***** Information *****

(* ===== verification/Provenance.v ===== *)
(** * Which layer each leaf came from

    The second half of [value/merge/mod.rs]: [Provenance], the walk that records
    what a layer claims, and the folding of labelled layers.

    The standard library's ordered map is its entries in the order of their
    paths; segments are compared byte by byte, paths segment by segment. *)

From Stdlib Require Import Sorting.Sorted.
From S2P Require Import Prelude Decimal Errors Number Value Keys Maps Encode Walk MergePath Merge MergeLaws.

(** ** The ordered map *)

(** [Ord for Vec] and [str]. *)
Fixpoint lex {A} (cmp : A -> A -> comparison) (a b : list A) : comparison :=
  match a, b with
  | [], [] => Eq
  | [], _ => Lt
  | _, [] => Gt
  | x :: a, y :: b => match cmp x y with Eq => lex cmp a b | c => c end
  end.
Definition path_cmp : path -> path -> comparison := lex (lex Z.compare).

(** A layer's label, and [Provenance]'s leaves. *)
Abbreviation label := (list Z) (only parsing).
Abbreviation leaves := (list (path * label)) (only parsing).

Fixpoint bt_insert (k : path) (v : label) (l : leaves) : leaves :=
  match l with
  | [] => [(k, v)]
  | e :: l' =>
      match path_cmp k e.1 with Lt => (k, v) :: l | Eq => (k, v) :: l' | Gt => e :: bt_insert k v l' end
  end.
Definition bt_get (l : leaves) (k : path) : option label := snd ∘ snd <$> list_find (λ e, e.1 = k) l.
Definition bt_remove (k : path) (l : leaves) : leaves := filter (λ e, e.1 <> k) l.
(** [range(k..)]: the entries from [k] on, in order. *)
Definition bt_from (k : path) (l : leaves) : leaves := filter (λ e, path_cmp e.1 k <> Lt) l.

Fixpoint take_while {A} (f : A -> bool) (l : list A) : list A :=
  match l with x :: l => if f x then x :: take_while f l else [] | [] => [] end.
(** [<[String]>::starts_with]. *)
Fixpoint starts_with (k p : path) {struct p} : bool :=
  match p, k with
  | [], _ => true
  | _ :: _, [] => false
  | s :: p, t :: k => bool_decide (t = s) && starts_with k p
  end.

(** ** Provenance *)

(** [Source]. *)
Inductive Source : Type :=
  | Layer (l : label)
  | Mixed
  | Absent.

#[export] Instance Source_eq_dec : EqDecision Source.
Proof. solve_decision. Defined.

(** The loop of [source_of] over the leaves beneath a path. *)
Fixpoint source_scan (found : option label) (l : leaves) : Source :=
  match l with
  | [] => match found with Some layer => Layer layer | None => Absent end
  | e :: l =>
      match found with
      | None => source_scan (Some e.2) l
      | Some seen => if decide (seen = e.2) then source_scan found l else Mixed
      end
  end.

(** [Provenance::source_of]. *)
Definition source_of (l : leaves) (p : path) : Source :=
  match bt_get l p with
  | Some layer => Layer layer
  | None => source_scan None (take_while (λ e, starts_with e.1 p) (bt_from p l))
  end.

(** [Provenance::forget_subtree]. *)
Definition forget_subtree (l : leaves) (p : path) : leaves :=
  let beneath := take_while (λ k, starts_with k p) (map fst (bt_from p l)) in
  foldl (λ l leaf, bt_remove leaf l) l beneath.

(** [Provenance::claim]; a map whose keys are not text has no entries here. *)
Fixpoint claim (l : leaves) (p : path) (v : Value) (layer : label) (depth : nat) : leaves :=
  if too_deep depth then bt_insert p layer l
  else match v with
  | VAbsent => l
  | VMap m =>
      if negb (keys_are_text m) || bool_decide (m = []) then bt_insert p layer l
      else (fix go l m := match m with
        | [] => l
        | e :: m => go (claim l (p ++ [e.1]) e.2 layer (S depth)) m
        end) l m
  | VList items =>
      if bool_decide (items = []) then bt_insert p layer l
      else (fix go l i items := match items with
        | [] => l
        | x :: items => go (claim l (p ++ [index_segment i]) x layer (S depth)) (S i) items
        end) l 0%nat items
  | _ => bt_insert p layer l
  end.

(** [replace]. *)
Definition replace (l : leaves) (p : path) (later : Value) (layer : label) (depth : nat) : leaves :=
  claim (forget_subtree l p) p later layer depth.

*****

*Task description*: Your answer should be a single number: the count of lines in the listing that contain the word "filter".

*Response box*: 2